The Springwood Pumas Australian Football Club is an Australian rules football club located in Underwood, a suburb of Logan, Queensland. The club emblem is the puma and the team plays in the Premier Division of the QFA, Division 1.

==History==
The Club was originally named Springwood Districts Australian Football Club.

Underwood businessman Geoff Thow ran a self-service store and was concerned about local children who congregated outside his shop with little to do. He decided to place an advertisement in the local newspaper to seek support for the formation of a Junior Football Club. The response was sufficient to enable the creation of the club and Thow became its first president.

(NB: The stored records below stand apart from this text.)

(** * BOSS ensemble (sktime/contrib/dictionary_based/boss_ensemble.py)

    A shallow embedding of [BOSSEnsemble] and [BOSSIndividual] together with
    the properties of the model-selection search and of the nearest-neighbour
    classifier.

    Conventions of the embedding:
    - Python [int] is [Z]; a position produced by [enumerate] or by
      [range(num_insts)] is a [nat];
    - Python [float] is an exact rational [Q]: the comparisons of the source
      are the comparisons of [Q], and every concrete run below uses values on
      which binary64 arithmetic gives the same result;
    - an exception is a value [Raise e] of the [result] type;
    - the SFA transform and [boss_distance] live outside this module: they
      are parameters of the definitions that call them. *)

From Stdlib Require Import ZArith QArith Qround List Bool Lia Lqa.
Import ListNotations.

Local Open Scope Z_scope.

(** ** Python values and exceptions *)

Inductive exn : Type :=
| ZeroDivisionError
| IndexError
| ValueError
| OutOfFuel. (* not a Python exception: a loop of the model ran out of steps *)

Inductive result (A : Type) : Type :=
| Ok (a : A)
| Raise (e : exn).

Arguments Ok {A} a.
Arguments Raise {A} e.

The club initially fielded three underage sides and eventually attracted more juniors and was thus able to field more teams in all the underage competitions.

By 1979 the club had progressed and fielded a senior team. The club played in the SQAFA 3rd Division. On 13 October 1979 the clubhouse was officially opened.

In 1981 with the addition of a reserve grade side the club was promoted into Division Two.

A reshuffling of clubs in 1986 saw the Springwood Pumas in Division One. After two seasons the club was back in Division Two but not for long, promoted again in 1991.

After the 2000 season an AFLQ reorganization saw Springwood placed in Division Two for 2001. It was in this grade that the club defeated Caboolture 12.13.85 to 9.12.66 to win the 2002 Division two premiership.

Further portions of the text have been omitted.